Gustavo Pérez Firmat lo deja claro en Cincuenta lecciones de exilio y desexilio: “En mis libros nombro a Cuba obsesivamente y sin embargo me cuesta trabajo escribir ‘mi país’. Cuba se ha convertido en otra cosa: un ámbito, un ambiente, un lugar sin límites que pueblo con palabras, imágenes, fantasías, obsesiones, fantasmas, mentiras. Los cubanos de verdad también mienten, pero sus falsedades se revisten de geografía —de calles y lomas y árboles y adoquines y fachadas y pasquines y tardes de sol”.
(A veces tengo la impresión de que escribir sobre Cuba es, para algunos, como el estudio de internet con puras explicaciones conceptuales, sin tener acceso a una computadora. Memorizar qué es una interfaz, un link, un giga, aprender instrucciones de navegación para aquello que solo se conserva en la memoria.)
Otros son itinerantes. Mejor huir por una temporada corta para que el resto note con la ausencia de lo que se pierde. Desean más bien que alguien se acuerde de ellos; mientras reciben un poco de cariño, al fin y al cabo. Así, el extranjero como tal, importa bien poco porque están pensando en cómo andará por acá la canalla literaria, que qué será de este y de este otro y se acordarán de mí y cómo los amo y los odio a todos y todo eso. Los psiquiatras tienen un nombre para eso: Síndrome de Ulises. Es una especie de desexilio. La pesadilla de Wendy Guerra ya no es Todos se van, sino Todos vuelven.

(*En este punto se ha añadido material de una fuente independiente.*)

(** A transmit-complete interrupt, without the retry limit having been hit; the
    transmitter has been enabled. *)
Definition tx_read (a x : Z) : Prop :=
  (a = EMAC_TSR EMAC -> has_bits x EMAC_TSR_COMP = true /\ has_bits x EMAC_TSR_RLES = false) /\
  (a = EMAC_NCR EMAC -> has_bits x EMAC_NCR_TE = true).

Definition tx_apply (e : emac_op) (s : txs) : emac_ans e -> txs -> Prop :=
  match e with
  | Reg (Rd a) => fun x s' => tx_read a x /\ s' = s
  | Reg (Wr a v) => fun _ s' => s' = if a =? EMAC_NCR EMAC then set_go s (started v (go s)) else s
  | Reg _ => fun _ s' => s' = s
  | DescRd TxRing i f => fun x s' =>
      (match f with Addr => addrs s | Status => stats s end) !! Z.to_nat i = Some x /\ s' = s
  | DescWr TxRing i Status v => fun _ s' =>
      s' = Txs (addrs s) (<[Z.to_nat i := v]> (stats s)) (bufs s) (pos s) (wire s) (woken s) (go s)
  | CopyTo a bs => fun _ s' => exists i old, addrs s !! i = Some a /\ bufs s !! i = Some old /\
      s' = Txs (addrs s) (stats s) (<[i := bs ++ drop (length bs) old]> (bufs s)) (pos s) (wire s)
             (woken s) (go s)
  | Wakeup cb => fun _ s' =>
      s' = Txs (addrs s) (stats s) (bufs s) (pos s) (wire s) (woken s ++ [cb]) (go s)
  | _ => fun _ s' => s' = s
  end.

Definition tx_step (e : op emac) (s : txs) (x : ans emac e) (s' : txs) : Prop :=
  exists s1, rtc tick s s1 /\ tx_apply e s1 x s'.

Definition tx_env : env emac txs := {| req := tx_req : op emac -> _; step := tx_step |}.

(** ** The ring *)

Definition slot (n t o : nat) : nat := ((t + o) mod n)%nat.

Lemma slot_lt n t o : (0 < n)%nat -> (slot n t o < n)%nat.
Proof. intros. apply Nat.mod_upper_bound. lia. Qed.

Lemma slot_slot n t r o : slot n (slot n t r) o = slot n t (r + o).
Proof. unfold slot. by rewrite Nat.Div0.add_mod_idemp_l, Nat.add_assoc. Qed.

Lemma slot_0 n t : (t < n)%nat -> slot n t 0 = t.
Proof. intros. unfold slot. rewrite Nat.add_0_r. by apply Nat.mod_small. Qed.

Lemma slot_cases n t o : (t < n)%nat -> (o <= n)%nat ->
  slot n t o = (t + o)%nat /\ (t + o < n)%nat \/ slot n t o = (t + o - n)%nat /\ (n <= t + o)%nat.
Proof.
  intros Ht Ho. unfold slot. destruct (decide (t + o < n)%nat); [left; split; [|lia]; by apply Nat.mod_small|].
  right. split; [|lia]. symmetry. apply (Nat.mod_unique _ _ 1); lia.
Qed.

Lemma slot_inj n t o o' : (t < n)%nat -> (o < n)%nat -> (o' < n)%nat ->
  slot n t o = slot n t o' -> o = o'.
Proof.
  intros Ht Ho Ho' He. destruct (slot_cases n t o Ht) as [[]|[]], (slot_cases n t o' Ht) as [[]|[]]; lia.
Qed.

Lemma slot_next n t o : (t < n)%nat -> (o < n)%nat ->
  slot n t (S o) = if decide (slot n t o = (n - 1)%nat) then 0%nat else S (slot n t o).
Proof.
  intros Ht Ho. pose proof (slot_cases n t o Ht ltac:(lia)). pose proof (slot_cases n t (S o) Ht ltac:(lia)).
  case_decide; lia.
Qed.

(** What a slot at distance [o] from the tail holds when the frames [q] are in
    the ring and the first [j] of them have been sent. *)
Definition holds (q : list (list Z)) (j o : nat) (last : bool) (st : Z) (b : list Z) : Prop :=
  has_bits st EMAC_TXD_WRAP = last /\ Z.of_nat (length b) = EMAC_TX_UNITSIZE /\
  match (if decide (j <= o)%nat then q !! o else None) with
  | Some f => used st = false /\ Z.land st EMAC_TXD_LEN_MASK = Z.of_nat (length f) /\
              take (length f) b = f
  | None => used st = true
  end.

Record inv (n t : nat) (q : list (list Z)) (j : nat) (s : txs) : Prop := {
  inv_tail : (t < n)%nat;
  inv_room : (length q < n)%nat;
  inv_sent : (j <= length q)%nat;
  inv_addrs : length (addrs s) = n;
  inv_distinct : NoDup (addrs s);
  inv_pos : pos s = slot n t j;
  inv_slots : forall o, (o < n)%nat -> exists st b,
    stats s !! slot n t o = Some st /\ bufs s !! slot n t o = Some b /\
    holds q j o (bool_decide (slot n t o = n - 1)%nat) st b
}.

(** At least [m] of the frames [q] of the ring have been sent, and what is on
    the wire or on its way to it is [acc]. *)
Definition ring (n t : nat) (q acc : list (list Z)) (m : nat) (s : txs) : Prop :=
  exists j, (m <= j)%nat /\ inv n t q j s /\ wire s ++ drop j q = acc.

Lemma has_bits_lor v m m' : Z.land m m' = 0 -> has_bits (Z.lor v m) m' = has_bits v m'.
Proof. intros H. unfold has_bits. by rewrite Z.land_lor_distr_l, H, Z.lor_0_r. Qed.

Lemma has_bits_set v m : m <> 0 -> has_bits (Z.lor v m) m = true.
Proof.
  intros Hm. apply has_bits_true. rewrite Z.land_lor_distr_l, Z.land_diag. intros H. by apply Z.lor_eq_0_iff in H as [_ ?].
Qed.

Lemma used_lor st : used (Z.lor st EMAC_TXD_USED) = true.
Proof.
  unfold used, has_bits. rewrite Z.land_lor_distr_l, Z.land_diag. apply negb_true_iff, Z.eqb_neq.
  intros H. apply Z.lor_eq_0_iff in H. by destruct H.
Qed.

(** The controller sends the oldest frame that is not sent yet, or stops when
    there is none. *)
Definition sends_or_stops (q : list (list Z)) (j j' : nat) (s' : txs) : Prop :=
  ((j < length q)%nat /\ j' = S j /\ go s' = true) \/ (j = length q /\ j' = j /\ go s' = false).

Lemma tick_inv n t q j s s' : inv n t q j s -> tick s s' -> exists j',
  sends_or_stops q j j' s' /\ inv n t q j' s' /\ woken s' = woken s /\ addrs s' = addrs s /\
  bufs s' = bufs s /\
  wire s' ++ drop j' q = wire s ++ drop j q.
Proof.
  intros [Ht Hr Hj Ha Hd Hp Hs] Hk. destruct Hk as [a ss bs p w k st b Hst Hu Hb|a ss bs p w k st Hst Hu];
    cbn [addrs stats bufs pos wire woken] in *; subst p; cycle 1.
  { exists j. destruct (Hs j) as (st' & b & Hst' & _ & _ & _ & Hh); [lia|]. rewrite decide_True in Hh by lia.
    assert (st' = st) as -> by congruence. split; [|by split].
    right. split; [|done]. destruct (q !! j) as [f|] eqn:Hf; [|apply lookup_ge_None in Hf; lia].
    destruct Hh as [Hn _]. congruence. }
  exists (S j).
  destruct (Hs j) as (st' & b' & Hst' & Hb' & Hw & Hlb & Hh); [lia|].
  assert (st' = st) as -> by congruence. assert (b' = b) as -> by congruence.
  rewrite decide_True in Hh by lia.
  destruct (q !! j) as [f|] eqn:Hf; [|congruence]. destruct Hh as (_ & Hlen & Htk).
  apply lookup_lt_Some in Hf as Hjl. split; [by left|].
  assert ((w ++ [take (Z.to_nat (Z.land st EMAC_TXD_LEN_MASK)) b]) ++ drop (S j) q = w ++ drop j q) as Hwire.
  { rewrite Hlen, Nat2Z.id, Htk, <- app_assoc. f_equal. symmetry. by apply drop_S. }
  split; [|done]. split; cbn [addrs stats bufs pos wire woken]; try done; try lia.
  - rewrite Hw, slot_next by lia. case_bool_decide; case_decide; done.
  - intros o Ho. destruct (decide (o = j)) as [-> |Hne].
    + exists (Z.lor st EMAC_TXD_USED), b. split; [by rewrite list_lookup_insert_eq by by eapply lookup_lt_Some|].
      split; [done|]. split; [by rewrite has_bits_lor|]. split; [done|].
      rewrite decide_False by lia. apply used_lor.
    + destruct (Hs o Ho) as (st1 & b1 & Hst1 & Hb1 & Hw1 & Hlb1 & Hh1). exists st1, b1.
      split; [rewrite list_lookup_insert_ne; [done|]; intros He; apply Hne; symmetry; apply (slot_inj n t); (done || lia)|].
      split; [done|]. split; [done|]. split; [done|].
      destruct (decide (S j <= o)%nat), (decide (j <= o)%nat); try lia; done.
Qed.

Lemma ticks_ring n t q acc m s s' : ring n t q acc m s -> rtc tick s s' ->
  ring n t q acc m s' /\ woken s' = woken s /\ addrs s' = addrs s /\ bufs s' = bufs s.
Proof.
  intros Hr Ht. revert Hr. induction Ht as [s|s s1 s2 Hk _ IH]; [by intros|].
  intros (j & Hm & Hi & Ha). destruct (tick_inv _ _ _ _ _ _ Hi Hk) as (j' & Hj & Hi' & Hw & Had & Hb & Hwire).
  assert (j <= j')%nat by (destruct Hj as [(_ & -> & _)|(_ & -> & _)]; lia).
  destruct IH as (Hr2 & Hw2 & Ha2 & Hb2); [exists j'; split; [lia|]; split; [done|congruence]|].
  split; [done|]. split; [congruence|]. split; congruence.
Qed.

(** ** The driver's view of the ring *)

(** The device record describes a ring of [n] descriptors whose oldest frame is
    at [t] and which holds the frames [q]. *)
Record view (d : emac_device) (n t : nat) (q : list (list Z)) : Prop := {
  view_hw : p_hw d = EMAC;
  view_size : us_tx_list_size d = Z.of_nat n;
  view_small : Z.of_nat n < 2 ^ 16;
  view_tail : us_tx_tail d = Z.of_nat t;
  view_head : us_tx_head d = Z.of_nat (slot n t (length q));
  view_cbs : length (func_tx_cb_list d) = n
}.

Lemma circ_inc_slot n t o : (t < n)%nat -> (o < n)%nat -> Z.of_nat n < 2 ^ 16 ->
  circ_inc (Z.of_nat (slot n t o)) (Z.of_nat n) = Z.of_nat (slot n t (S o)).
Proof.
  intros Ht Ho Hn. pose proof (slot_lt n t o ltac:(lia)). rewrite slot_next by done. unfold circ_inc.
  rewrite u16_id by (unfold is_u16; lia). case_decide; destruct (Z.leb_spec (Z.of_nat n) (Z.of_nat (slot n t o) + 1)); lia.
Qed.

Lemma circ_cnt_slot n t k : (t < n)%nat -> (k < n)%nat ->
  (CIRC_CNT (Z.of_nat (slot n t k)) (Z.of_nat t) (Z.of_nat n) =? 0) = bool_decide (k = 0)%nat.
Proof.
  intros Ht Hk. unfold CIRC_CNT.
  pose proof (slot_cases n t k Ht ltac:(lia)) as Hs.
  destruct (Z.eqb_spec (Z.rem (Z.of_nat (slot n t k) - Z.of_nat t) (Z.of_nat n)) 0) as [H0|H0]; symmetry;
    [apply bool_decide_eq_true|apply bool_decide_eq_false].
  - apply Z.rem_divide in H0 as [z Hz]; [|lia].
    destruct Hs as [[He ?]|[He ?]]; rewrite He in Hz; [assert (z = 0) by nia|assert (z = -1) by nia]; nia.
  - intros ->. apply H0. destruct Hs as [[-> ?]|[-> ?]]; [|lia].
    replace (Z.of_nat (t + 0) - Z.of_nat t) with 0 by lia. apply Z.rem_0_l. lia.
Qed.

Lemma circ_space_slot n t k : (t < n)%nat -> (k < n)%nat ->
  (CIRC_SPACE (Z.of_nat (slot n t k)) (Z.of_nat t) (Z.of_nat n) =? 0) = bool_decide (S k = n).
Proof.
  intros Ht Hk. unfold CIRC_SPACE, CIRC_CNT.
  pose proof (slot_cases n t k Ht ltac:(lia)) as Hs.
  destruct (Z.eqb_spec (Z.rem (Z.of_nat t - (Z.of_nat (slot n t k) + 1)) (Z.of_nat n)) 0) as [H0|H0]; symmetry;
    [apply bool_decide_eq_true|apply bool_decide_eq_false].
  - apply Z.rem_divide in H0 as [z Hz]; [|lia].
    destruct Hs as [[He ?]|[He ?]]; rewrite He in Hz; [assert (z = -1) by nia|assert (z = 0) by nia]; nia.
  - intros <-. apply H0. apply Z.rem_divide; [lia|]. destruct Hs as [[-> ?]|[-> ?]];
      [exists (-1)|exists 0]; lia.
Qed.

(** A space that is negative when the head is not below the tail. *)
Lemma circ_space_neg head tail size : 0 < size -> 0 <= tail <= head -> head < size ->
  CIRC_SPACE head tail size <= 0.
Proof.
  intros Hs Ht Hh. unfold CIRC_SPACE, CIRC_CNT.
  replace (tail - (head + 1)) with (- (head + 1 - tail)) by lia. rewrite Z.rem_opp_l by lia.
  pose proof (Z.rem_nonneg (head + 1 - tail) size). lia.
Qed.

(** ** Rules for the accesses *)

Lemma wp_op {A} (e : op emac) (k : ans emac e -> prog emac A) Q s :
  tx_req e s -> (forall x s1 s', rtc tick s s1 -> tx_apply e s1 x s' -> wp tx_env (k x) Q s') ->
  wp tx_env (bind (trigger e) k) Q s.
Proof. intros Hr Hk. split; [done|]. intros x s' (s1 & Ht & Ha). by eapply Hk. Qed.

Lemma ring_go n t q acc m s g : ring n t q acc m s -> ring n t q acc m (set_go s g).
Proof. intros (j & Hm & [] & Hacc). exists j. split; [done|]. by split. Qed.

Lemma wp_reg_write {A} a v (k : unit -> prog emac A) n t q acc m w Q s :
  ring n t q acc m s -> woken s = w ->
  (forall s', ring n t q acc m s' -> woken s' = w ->
     (a = EMAC_NCR EMAC -> has_bits v EMAC_NCR_TE = true -> has_bits v EMAC_NCR_TSTART = true -> go s' = true) ->
     wp tx_env (k tt) Q s') ->
  wp tx_env (bind (reg (wr a v)) k) Q s.
Proof.
  intros Hr Hw Hk. change (reg (wr a v)) with (@trigger emac (Reg (Wr a v))).
  apply wp_op; [done|]. intros [] s1 s' Ht ->.
  destruct (ticks_ring _ _ _ _ _ _ _ Hr Ht) as (Hr1 & Hw1 & _).
  destruct (Z.eqb_spec a (EMAC_NCR EMAC)); apply Hk; try done; try (cbn [woken set_go]; congruence).
  - by apply ring_go.
  - intros _ Hte Hts. cbn [go set_go]. unfold started. by rewrite Hte, Hts.
Qed.
(** C19: Receiving a frame, while the controller goes on receiving: the frame is
    the first in the ring, but for fragments that carry no start of frame (the
    end of a frame whose beginning is gone), and it fits into the ring with a
    descriptor to spare.  Those fragments are skipped, and the fragments of the
    frame are copied in order, up to the size of the buffer; the length reported
    is the one in the last descriptor, and success is reported exactly when that
    much has been copied.  All these descriptors are given back, and the frames
    behind them stay.  A frame that has begun and was not finished is not among
    the leftovers allowed: the frame behind one is spoilt ([rx_stale_fragment]). *)
Theorem rx_read_gathers fuel cap bases buf d r gar front last rest s :
  let n := length bases in
  rview d n r -> rring bases r (gar ++ (front ++ [last]) ++ rest) s ->
  Forall (fun f => sof f = false) gar -> is_frame front last ->
  (length front + 1 < n)%nat -> (length gar + length front + 1 < fuel)%nat ->
  (cap <= length buf)%nat -> Z.of_nat cap < 2 ^ 31 ->
  wp rx_env (emac_dev_read fuel (Z.of_nat cap) (Some buf) d) (fun o s' =>
    let got := take cap (frame_bytes (front ++ [last])) in
    let size := Z.land last.1 EMAC_RXD_LEN_MASK in
    let stop := slot n r (length gar + length front + 1) in
    o = Done (if Z.of_nat (length got) <? size then EMAC_SIZE_TOO_SMALL else EMAC_OK, Some size,
              Some (got ++ drop (length got) buf), set_rx_idx d (Z.of_nat stop)) /\
    rring bases stop rest s') s.
Proof. apply wp_read. Qed.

De este modo, las imágenes del afuera terminan siendo para ellos a lo más fotogramas rotos que los devuelven tristemente a casa, atándolos a un habla —ese extraño acento que es la literatura cubana— que desesperada e infructuosamente quieren dejar de pronunciar.
“No en balde partir es romper”, vuelvo a la carga con Firmat, “por más que lo intento, no me acostumbro a decirle azulejo al bluebird que se posa afuera de mi ventana”.
Afortunadamente —por los libros de Rafael Rojas, de Ponte, de Gustavo Pérez Firmat, que son bandas sonoras de películas que no existen—, yo no creo en el exilio. “Sobre todo no creo en el exilio” —como afirmó Roberto Bolaño en un discurso en Viena— “cuando esta palabra va junto a la palabra literatura”.